The vertical profiles obtained from combining all of the whole air sampler data from the entire CAST, CONTRAST and ATTREX campaigns yield the plots in Fig. 21. (The Supplement contains similar plots split into the individual aircraft.) Necessarily, the vast majority of these points are from the Northern Hemisphere, away from the very low ozone concentrations described in Sect. 4.3. Each data point is coloured by the ozone concentration measured at the time the WAS bottles were being filled, and average profiles for each compound were obtained for WAS samples with ozone concentrations less than 20 ppbv (in blue) and for WAS samples with ozone concentrations greater than 20 ppbv (in red). The average profiles were generated by binning the data into 20 equally sized bins in logarithmic pressure space between 1000 and 10 hPa, and averaging the data within that bin.

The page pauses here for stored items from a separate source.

(* ===== verification/BuildRecord.v ===== *)
(** Short tunnel build records, [src/controlplane/internal/tunnel/build_record.go]
    and the option codec of [build_manager.go]: the request a creator seals for
    each hop, the layers that hide later records, what a hop does to a build
    message, and how the creator opens the replies.

    X25519 ([crypto/ecdh]) and the ChaCha20 primitives are parameters.  A buffer
    a function writes is returned with its contents after the call; after an
    error the callers discard their buffers, and the model does not return
    them.  A random reader is a parameter with a state: what [io.ReadFull] and
    [GenerateKey] answer in it.  [nil] keys and options are [None]. *)

From S2P Require Import Prelude Sha256 Wire Chacha NTCP2 Noise Identity.
From Stdlib Require Strings.String.
Import String.StringSyntax.

Definition ShortBuildRecordSize : Z := 218.
Definition ShortBuildRequestPlainSize : Z := 154.
Definition ShortBuildReplyPlainSize : Z := 202.
Definition shortBuildPeerSize : Z := 16.
Definition shortBuildEphemeralSize : Z := 32.
Definition shortBuildCipherOffset : Z := shortBuildPeerSize + shortBuildEphemeralSize.
Definition shortBuildFlagOffset : Z := 40.
Definition shortBuildGatewayFlag : Z := Z.shiftl 1 7.
Definition shortBuildEndpointFlag : Z := Z.shiftl 1 6.
Definition shortBuildOptionsOffset : Z := 56.
Definition shortBuildMaxOptionsSize : Z := 98.
Definition shortBuildLifetime : Z := 600.
Definition shortBuildProtocol : bytes := str "Noise_N_25519_ChaChaPoly_SHA256".
(** C8: A transit call that succeeds has installed exactly the circuit of the
    request in the hop's record, with the layer keys derived from that record,
    under an identifier that was free, and has handed on exactly one message; a
    call that fails for any reason, rejection, replay, a failing sender, leaves
    every circuit as it was. *)
Theorem transit_installs (m : manager) source now message (n n' : node) r :
  table_ok (runtime n) -> handleTransit m source now message n = (r, n') ->
  match r with
  | Ok tt => exists private records slot record request keys payload',
      staticPrivateKey m = Some private /\ ParseBuildRecords ShortTunnelBuild (Payload message) = Ok records /\
      openTransit m private records = Ok (slot, record, request, keys) /\
      installs m request keys now (runtime n) (runtime n') /\ sent n' = sent n ++ [onward request keys now payload']
  | Err _ => forall k, view k (runtime n') = view k (runtime n)
  | Panic => True
  end.
Proof.
  intros Hok [(Hr & s & -> & _)|(private & records & slot & record & request & keys & s & (Hk & Hp & Ho & _) & _ & _ & _ & Hm)]%handleTransit_inv;
    [|destruct r as [[]|e|]; [|done..]|done].
  - destruct r as [[]|e|]; done.
  - destruct Hm as (Hi & payload' & Hs). by exists private, records, slot, record, request, keys, payload'.
Qed.

(** ** Replays *)

Lemma sweep_live (now : Z) (m : gmap bytes Z) (h : bytes) (d : Z) : m !! h = Some d -> now < d ->
  filter (fun item => live now item.2 = true) m !! h = Some d.
Proof. intros Hh Hd. apply map_lookup_filter_Some. split; [done|]. cbn. unfold live. by replace (d <=? now) with false by lia. Qed.

Lemma reserve_keeps cap id hash now s b s' h d :
  reserveTransit cap id hash now s = (b, s') -> transitRecords s !! h = Some d -> now < d ->
  transitRecords s' !! h = Some d /\ (b = true -> hash <> h).
Proof.
  intros Hr Hh Hd. pose proof (sweep_live now _ h d Hh Hd) as Hl. revert Hr. unfold reserveTransit.
  destruct (id =? 0); [intros [= <- <-]; done|]. destruct (_ !! id); [intros [= <- <-]; by split|].
  destruct (filter _ (transitRecords s) !! hash) eqn:Eh; [intros [= <- <-]; by split|].
  assert (hash <> h) by (intros ->; congruence).
  destruct (_ >=? _); intros [= <- <-]; (split; [|done]); cbn; [done|]. by rewrite lookup_insert_ne.
Qed.

Lemma turnedAway_keeps (m : manager) now s s' h d :
  turnedAway m now s s' -> transitRecords s !! h = Some d -> now < d -> transitRecords s' !! h = Some d.
Proof.
  intros [->|(id & hash & b & s1 & Hr & ->)] Hh Hd; [done|]. destruct (reserve_keeps _ _ _ _ _ _ _ _ _ Hr Hh Hd) as [Hk Hne].
  destruct b; [|done]. cbn. rewrite lookup_delete_ne; [done|]. by apply Hne.
Qed.
Lemma openLoop_ok hs rs : Forall hop_ok hs -> arrived hs (length hs) rs ->
  forall todo j dst, drop j hs = todo -> (j <= length hs)%nat -> 202 * len hs <= len dst ->
  openLoop (Z.of_nat j) ((fun h => Z.of_nat (hslot h)) <$> todo) (concat rs) (hkeys <$> hs) (over (concat (answers (take j hs))) dst) =
    Ok (over (concat (answers hs)) dst).
Proof.
  intros Hok (Hall & Hl & Hexp) todo. induction todo as [|h todo IH]; intros j dst Hdrop Hle Hdst.
  { apply (f_equal length) in Hdrop. rewrite length_drop in Hdrop. cbn in Hdrop. by rewrite take_ge by lia. }
  assert (Hj : hs !! j = Some h) by (rewrite <- (Nat.add_0_r j), <- lookup_drop, Hdrop; done).
  assert (Hdrop' : drop (S j) hs = todo) by (rewrite (drop_S hs h j Hj) in Hdrop; by injection Hdrop).
  pose proof (lookup_lt_Some _ _ _ Hj) as Hlt. pose proof (Hexp j h Hj) as Hr.
  destruct (proj1 (Forall_lookup _ _) Hok j h Hj) as ((Hs & _) & (Hplain & Hcode & m & used & Hmap & Hused & Hm) & (Hrep & _ & Hopen)).
  change (sslot (hsealed h)) with (hslot h) in Hs.
  pose proof (lookup_lt_Some _ _ _ Hr) as Hslot. pose proof (len_records rs Hall) as Hlen. unfold len at 2 in Hlen.
  assert (Hacc : len (concat (answers (take j hs))) = 202 * Z.of_nat j).
  { rewrite len_answers by (by apply Forall_take). unfold len. rewrite length_take. lia. }
  assert (Hhs : len hs = Z.of_nat (length hs)) by done.
  cbn [fmap list_fmap openLoop]. unfold ShortBuildRecordSize, ShortBuildReplyPlainSize.
  rewrite Hlen, Z.mul_comm, Z.div_mul by lia. replace (_ >=? _) with false by lia.
  rewrite (recordAt_ok rs (hslot h) _ Hall Hr). cbn [bind].
  assert (Hseg : drop (Z.to_nat (Z.of_nat j + 1)) (hkeys <$> hs) = seg (S j) (length hs) (hkeys <$> hs)).
  { replace (Z.to_nat (Z.of_nat j + 1)) with (S j) by lia. unfold seg. by rewrite take_ge by (rewrite length_drop, length_fmap; lia). }
  assert (He : expected hs (length hs) j h = layers (seg (S j) (length hs) (hkeys <$> hs)) (Z.of_nat (hslot h)) (hreply h))
    by (unfold expected; by rewrite (proj2 (Nat.ltb_lt j (length hs))) by lia).
  rewrite He, transformWith_ok; [|lia|by apply Forall_drop, hop_keys_ok|by apply len_layers]. rewrite Hseg, layers_twice by done. cbn [bind].
  rewrite slice_ok by (rewrite ?len_over; lia). cbn [bind]. rewrite (index_lookup _ j (hkeys h)) by (by apply lookup_keys).
  cbn [bind]. rewrite Hopen by (rewrite len_sub; rewrite ?len_over; lia). cbn [bind].
  rewrite write_over by lia. cbn [bind]. rewrite Hmap. zbool. cbn [orb]. change (202 - 1) with 201.
  rewrite Hcode. cbn [bind]. replace (negb _ && negb _) with false by (by destruct (haccept h)).
  rewrite <- answers_snoc by done. replace (Z.of_nat j + 1) with (Z.of_nat (S j)) by lia. apply IH; [done|lia|done].
Qed.

Lemma Open_ok hs rs dst : hs <> [] -> Forall hop_ok hs -> arrived hs (length hs) rs -> 202 * len hs <= len dst ->
  OpenShortBuildReplies (concat rs) (hkeys <$> hs) ((fun h => Z.of_nat (hslot h)) <$> hs) dst = Ok (over (concat (answers hs)) dst).
Proof.
  intros Hne Hok Harr Hdst. pose proof Harr as (Hall & _). pose proof (len_records rs Hall) as Hlen.
  unfold OpenShortBuildReplies, ShortBuildRecordSize, ShortBuildReplyPlainSize. rewrite Hlen.
  rewrite !len_fmap. rewrite Z.mul_comm, Z.mod_mul, Z.eqb_refl by lia.
  assert (0 < len hs) by (destruct hs; [done|len_lia]). zbool. cbn [Z.eqb orb negb].
  pose proof (openLoop_ok hs rs Hok Harr hs 0 dst eq_refl ltac:(lia) Hdst) as Ho. rewrite take_0 in Ho.
  cbn [answers fmap list_fmap concat] in Ho. rewrite <- over_nil in Ho. exact Ho.
Qed.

In the cases of (CH3)2S, CH3I, CHBr3, CHBr2Cl and CH2Br2, all show higher concentrations of the molecule in question when ozone concentrations were less than 20 ppbv (low-ozone regime) compared to when ozone concentrations were greater than 20 ppbv (high-ozone regime), which suggests that the more ozone-deficient air has encountered the marine boundary layer – where these molecules were produced – more recently than the more ozone-rich air. Meanwhile, CH2BrCl shows no difference between the low-ozone regime and the high-ozone regime because of its longer lifetime than the other VSLSs measured.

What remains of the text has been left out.